Task goal » Each line from the material with the word "Record" in it must be copied.

◆ ◆ ◆ ◆

(** * lit-ssr: the streaming template renderer (render-lit-html)

    A shallow embedding of [render], [renderValue] and [renderTemplateResult]
    (with its inner [flushTo], [skipTo] and [handleNode]) and the properties
    of the renderer that the specification states about them.

    The async generators are modelled as computations that read and update
    the objects the generators share (the instance stack of the RenderInfo,
    the claimed-node sets, the child renderers, the constructed elements,
    the console and the template cache), may throw, and append the chunks
    they yield to an output list.  A chunk remembers the [yield] statement
    it comes from; [chunk_text] gives the string that statement yields. *)

From stdpp Require Import base option list gmap strings pretty.
From Stdlib Require Import ZArith Lia.

Set Warnings "-register-all".

Open Scope string_scope.
Open Scope nat_scope.
Open Scope list_scope.

(** ** JavaScript string operations used by the renderer *)

Module Js.

(** [s.substring(a, b)]: both indices are clamped to the length of [s] and
    swapped when the first exceeds the second; an [undefined] start counts
    as [0] (NaN) and an [undefined] end as the length of [s]. *)
Definition substring (s : string) (a b : option nat) : string :=
  let len := String.length s in
  let a' := Nat.min (default 0 a) len in
  let b' := Nat.min (default len b) len in
  String.substring (Nat.min a' b') (Nat.max a' b' - Nat.min a' b') s.

(** [s.startsWith(p)] *)
Definition startsWith (s p : string) : bool := String.prefix p s.

(** [s.endsWith(p)] *)
Definition endsWith (s p : string) : bool :=
  let n := String.length s in
  let m := String.length p in
  Nat.leb m n && String.eqb (String.substring (n - m) m s) p.

(** [s.indexOf(c) !== -1] for a one-character needle *)
Fixpoint includesChar (c : Ascii.ascii) (s : string) : bool :=
  match s with
  | EmptyString => false
  | String d s' => Ascii.eqb c d || includesChar c s'
  end.

Definition hyphen : Ascii.ascii :=
  Ascii.Ascii true false true true false true false false.

(** [s.slice(1)] *)
Definition slice1 (s : string) : string :=
  match s with
  | EmptyString => EmptyString
  | String _ s' => s'
  end.

End Js.

(** ** Data model *)

(** parse5 source locations: [startOffset] and [endOffset] of a node, of a
    start tag or of an attribute. *)
Record Location := mkLoc { startOffset : nat; endOffset : nat }.

(** An entry of [node.attrs] together with its entry in
    [node.sourceCodeLocation.attrs]. *)
Record Attr := mkAttr {
  attr_name : string;
  attr_value : string;
  attr_loc : Location
}.

(** parse5 tree nodes.  [nid] stands for the identity of the node object,
    which is what [claimedNodes.has(node)] compares. *)
Inductive Node :=
| CommentNode (nid : nat) (data : string) (loc : Location)
| TextNode (nid : nat) (value : string) (loc : Location)
| Element (nid : nat) (tagName : string) (attrs : list Attr)
          (loc : Location) (startTag : Location) (childNodes : list Node).

Definition node_id (n : Node) : nat :=
  match n with
  | CommentNode i _ _ | TextNode i _ _ | Element i _ _ _ _ _ => i
  end.

Definition node_loc (n : Node) : Location :=
  match n with
  | CommentNode _ _ l | TextNode _ _ l | Element _ _ _ l _ _ => l
  end.

Definition isCommentNode (n : Node) : bool :=
  match n with CommentNode _ _ _ => true | _ => false end.

Definition isElement (n : Node) : bool :=
  match n with Element _ _ _ _ _ _ => true | _ => false end.

Definition isTextNode (n : Node) : bool :=
  match n with TextNode _ _ _ => true | _ => false end.

Definition node_childNodes (n : Node) : list Node :=
  match n with Element _ _ _ _ _ c => c | _ => [] end.

(** [getAttr(node, name)]: the value of the attribute called [name], or
    [undefined]. *)
Definition getAttr (n : Node) (name : string) : option string :=
  match n with
  | Element _ _ attrs _ _ _ =>
      attr_value <$> List.find (fun a => String.eqb (attr_name a) name) attrs
  | _ => None
  end.

(** Modelled from the spec: [depthFirst] of parse5-utils is not among the
    sources; the specification describes the walk as a depth-first,
    pre-order traversal of the tree's nodes, the node itself first. *)
Fixpoint depthFirst (n : Node) : list Node :=
  n :: match n with
       | Element _ _ _ _ _ children =>
           (fix go (l : list Node) : list Node :=
              match l with
              | [] => []
              | c :: l' => depthFirst c ++ go l'
              end) children
       | _ => []
       end.

(** What the template cache stores for a template: the joined markup and
    the child-node list of its parsed fragment ([None] when absent). *)
Record Template := mkTemplate {
  html : string;
  ast_childNodes : option (list Node)
}.

(** Dynamic values, by the tests [renderValue] and [handleNode] apply to
    them, and the TemplateResult that carries them. *)
Inductive Value :=
| VTemplate (t : TemplateResult)   (* value instanceof TemplateResult *)
| VUndefined
| VNull
| VRepeat (r : nat)                (* isRepeatDirective(value) *)
| VRenderLight                     (* isRenderLightDirective(value) *)
| VNothing                         (* value === nothing *)
| VArray (items : list Value)      (* Array.isArray(value) *)
| VClassMap (classes : string)     (* isClassMapDirective(value); its call result *)
| VPrim (s : string)               (* anything else; [s] is String(value) *)
with TemplateResult :=
| mkTemplateResult (stringsId : nat) (strings : list string) (values : list Value)
    (digest : string).

(** The identity of [result.strings]: a TemplateStringsArray is one object
    per template literal, and the template cache compares the objects, not
    their contents. *)
Definition stringsId (t : TemplateResult) : nat :=
  match t with mkTemplateResult i _ _ _ => i end.
Definition strings (t : TemplateResult) : list string :=
  match t with mkTemplateResult _ s _ _ => s end.
Definition values (t : TemplateResult) : list Value :=
  match t with mkTemplateResult _ _ v _ => v end.
Definition digest (t : TemplateResult) : string :=
  match t with mkTemplateResult _ _ _ d => d end.

(** The chunks the generators yield, one constructor per [yield] form. *)
Inductive Chunk :=
| COpen (dg : option string)        (* `<!--lit-part ${digest}-->` or `<!--lit-part-->` *)
| CClose                            (* `<!--/lit-part-->` *)
| CPlaceholder (dg : option string) (* open and close marker in one chunk *)
| CLit (s : string)                 (* a span of the template's markup *)
| CText (s : string)                (* String(value) *)
| CAttr (s : string)                (* a resolved bound attribute *)
| CAttrCount (n : nat)              (* ` __lit-attr="${boundAttrsCount}"` *)
| CRaw (s : string).                (* text yielded by a collaborator *)

(** The double-quote character, as a one-character string. *)
Definition dq : string :=
  String (Ascii.Ascii false true false false false true false false) EmptyString.

Definition open_text (dg : option string) : string :=
  match dg with
  | Some d => "<!--lit-part " +:+ d +:+ "-->"
  | None => "<!--lit-part-->"
  end.

Definition close_text : string := "<!--/lit-part-->".

Definition chunk_text (c : Chunk) : string :=
  match c with
  | COpen dg => open_text dg
  | CClose => close_text
  | CPlaceholder dg => open_text dg +:+ close_text
  | CLit s | CText s | CAttr s | CRaw s => s
  | CAttrCount n => " __lit-attr=" +:+ dq +:+ pretty n +:+ dq
  end.

(** ** The objects the generators share *)

Inductive Err :=
| TypeError (msg : string)
| Error (msg : string).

◆ ◆ ◆ ◆

Result below »
Record Location := mkLoc { startOffset : nat; endOffset : nat }.
Record Attr := mkAttr {
Record Template := mkTemplate {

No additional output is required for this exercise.